DIRECTIONS FOR THIS TASK: All lines in the entries below that hold "symmetry" make up the answer.

RECORDS FOR THE EXERCISE:
--------

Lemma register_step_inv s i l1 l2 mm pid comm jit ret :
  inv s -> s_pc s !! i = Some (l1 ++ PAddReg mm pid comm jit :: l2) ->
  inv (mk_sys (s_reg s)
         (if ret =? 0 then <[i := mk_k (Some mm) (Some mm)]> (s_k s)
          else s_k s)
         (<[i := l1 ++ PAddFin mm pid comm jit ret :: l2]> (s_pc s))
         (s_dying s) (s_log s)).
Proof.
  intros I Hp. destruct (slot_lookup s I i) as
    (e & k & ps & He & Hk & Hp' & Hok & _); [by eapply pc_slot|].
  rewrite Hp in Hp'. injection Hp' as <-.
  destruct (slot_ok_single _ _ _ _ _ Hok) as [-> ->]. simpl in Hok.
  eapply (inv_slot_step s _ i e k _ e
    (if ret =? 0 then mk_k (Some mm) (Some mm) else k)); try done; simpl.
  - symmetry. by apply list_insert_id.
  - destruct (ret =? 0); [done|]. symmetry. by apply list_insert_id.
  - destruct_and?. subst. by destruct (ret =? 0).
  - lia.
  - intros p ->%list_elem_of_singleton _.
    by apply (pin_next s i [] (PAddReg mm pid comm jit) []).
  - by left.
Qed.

--------

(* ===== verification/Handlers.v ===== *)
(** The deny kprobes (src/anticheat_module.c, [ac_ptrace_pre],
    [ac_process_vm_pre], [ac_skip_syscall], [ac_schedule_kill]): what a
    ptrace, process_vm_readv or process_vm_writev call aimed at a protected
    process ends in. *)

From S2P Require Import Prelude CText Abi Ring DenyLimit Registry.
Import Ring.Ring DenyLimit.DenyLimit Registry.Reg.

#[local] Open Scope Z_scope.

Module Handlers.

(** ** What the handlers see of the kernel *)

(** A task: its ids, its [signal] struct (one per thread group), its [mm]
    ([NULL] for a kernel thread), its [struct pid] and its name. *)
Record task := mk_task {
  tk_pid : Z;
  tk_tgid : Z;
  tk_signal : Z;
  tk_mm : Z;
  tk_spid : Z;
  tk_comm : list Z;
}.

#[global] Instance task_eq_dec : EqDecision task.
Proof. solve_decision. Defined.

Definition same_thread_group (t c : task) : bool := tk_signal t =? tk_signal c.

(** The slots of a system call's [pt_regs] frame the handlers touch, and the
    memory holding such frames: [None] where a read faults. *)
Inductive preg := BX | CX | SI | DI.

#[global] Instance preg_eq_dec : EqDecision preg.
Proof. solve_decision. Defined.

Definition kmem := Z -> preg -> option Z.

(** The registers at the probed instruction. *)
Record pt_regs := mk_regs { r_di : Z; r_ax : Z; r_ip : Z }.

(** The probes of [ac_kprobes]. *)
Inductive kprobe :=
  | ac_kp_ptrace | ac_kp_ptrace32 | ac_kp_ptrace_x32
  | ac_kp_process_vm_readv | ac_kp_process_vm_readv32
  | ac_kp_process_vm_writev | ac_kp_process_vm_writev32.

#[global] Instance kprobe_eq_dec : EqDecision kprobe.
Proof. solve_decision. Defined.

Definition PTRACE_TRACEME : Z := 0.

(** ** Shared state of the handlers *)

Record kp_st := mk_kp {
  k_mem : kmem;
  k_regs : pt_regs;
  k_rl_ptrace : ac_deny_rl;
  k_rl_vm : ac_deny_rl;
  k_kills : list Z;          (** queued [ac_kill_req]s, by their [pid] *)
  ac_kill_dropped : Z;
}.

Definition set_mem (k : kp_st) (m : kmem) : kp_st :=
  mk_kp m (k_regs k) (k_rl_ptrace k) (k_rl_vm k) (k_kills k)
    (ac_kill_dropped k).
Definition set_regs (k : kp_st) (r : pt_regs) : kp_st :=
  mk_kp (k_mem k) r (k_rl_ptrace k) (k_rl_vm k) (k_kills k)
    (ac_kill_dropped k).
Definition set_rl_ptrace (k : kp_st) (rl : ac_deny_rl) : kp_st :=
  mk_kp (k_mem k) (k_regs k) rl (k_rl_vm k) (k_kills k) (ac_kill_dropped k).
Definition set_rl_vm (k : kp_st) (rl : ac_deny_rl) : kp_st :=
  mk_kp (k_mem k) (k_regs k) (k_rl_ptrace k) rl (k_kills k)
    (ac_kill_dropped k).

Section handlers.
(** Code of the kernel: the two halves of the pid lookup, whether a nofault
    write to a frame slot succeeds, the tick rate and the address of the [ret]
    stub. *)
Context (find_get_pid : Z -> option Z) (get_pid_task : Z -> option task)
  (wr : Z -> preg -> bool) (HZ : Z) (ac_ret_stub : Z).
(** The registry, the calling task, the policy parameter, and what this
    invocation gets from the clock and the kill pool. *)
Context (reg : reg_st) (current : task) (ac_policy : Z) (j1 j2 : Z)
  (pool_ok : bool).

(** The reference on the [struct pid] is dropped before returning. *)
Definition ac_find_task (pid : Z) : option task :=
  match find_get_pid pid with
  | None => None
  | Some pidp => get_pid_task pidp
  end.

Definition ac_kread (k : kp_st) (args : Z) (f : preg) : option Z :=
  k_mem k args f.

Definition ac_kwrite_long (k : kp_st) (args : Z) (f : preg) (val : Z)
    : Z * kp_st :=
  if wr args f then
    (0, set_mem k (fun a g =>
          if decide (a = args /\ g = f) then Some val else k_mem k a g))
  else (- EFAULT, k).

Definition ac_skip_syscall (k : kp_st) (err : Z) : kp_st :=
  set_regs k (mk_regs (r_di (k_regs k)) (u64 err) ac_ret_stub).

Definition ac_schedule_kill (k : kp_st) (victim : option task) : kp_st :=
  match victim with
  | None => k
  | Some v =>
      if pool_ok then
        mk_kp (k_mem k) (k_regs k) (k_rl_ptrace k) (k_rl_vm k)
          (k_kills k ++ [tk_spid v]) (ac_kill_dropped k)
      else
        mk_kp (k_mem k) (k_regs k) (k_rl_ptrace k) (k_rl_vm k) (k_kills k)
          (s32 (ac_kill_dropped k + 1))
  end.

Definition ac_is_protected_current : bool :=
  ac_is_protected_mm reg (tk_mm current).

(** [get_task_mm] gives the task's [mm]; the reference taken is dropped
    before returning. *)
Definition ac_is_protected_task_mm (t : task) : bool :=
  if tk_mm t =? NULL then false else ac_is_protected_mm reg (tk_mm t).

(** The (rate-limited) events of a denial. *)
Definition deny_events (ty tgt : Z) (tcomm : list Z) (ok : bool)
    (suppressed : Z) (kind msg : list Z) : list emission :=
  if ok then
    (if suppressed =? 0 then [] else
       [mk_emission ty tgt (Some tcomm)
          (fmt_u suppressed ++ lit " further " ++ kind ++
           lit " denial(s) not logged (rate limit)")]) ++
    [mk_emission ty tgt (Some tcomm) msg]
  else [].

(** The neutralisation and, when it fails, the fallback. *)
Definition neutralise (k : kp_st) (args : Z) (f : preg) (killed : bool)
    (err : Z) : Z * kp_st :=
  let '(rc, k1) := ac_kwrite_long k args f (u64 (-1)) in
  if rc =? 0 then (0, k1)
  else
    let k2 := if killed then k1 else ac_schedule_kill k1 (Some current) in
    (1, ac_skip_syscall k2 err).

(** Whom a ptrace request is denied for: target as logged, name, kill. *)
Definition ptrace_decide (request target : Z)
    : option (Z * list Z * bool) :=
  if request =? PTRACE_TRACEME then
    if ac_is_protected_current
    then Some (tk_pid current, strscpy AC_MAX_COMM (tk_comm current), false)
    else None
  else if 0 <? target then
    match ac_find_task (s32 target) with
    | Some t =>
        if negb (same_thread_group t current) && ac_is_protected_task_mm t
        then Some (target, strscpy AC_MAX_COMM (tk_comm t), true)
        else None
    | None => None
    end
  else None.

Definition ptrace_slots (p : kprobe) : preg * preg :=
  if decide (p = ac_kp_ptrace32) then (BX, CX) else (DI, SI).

--------

SOLUTION BELOW:
  - symmetry. by apply list_insert_id.
  - destruct (ret =? 0); [done|]. symmetry. by apply list_insert_id.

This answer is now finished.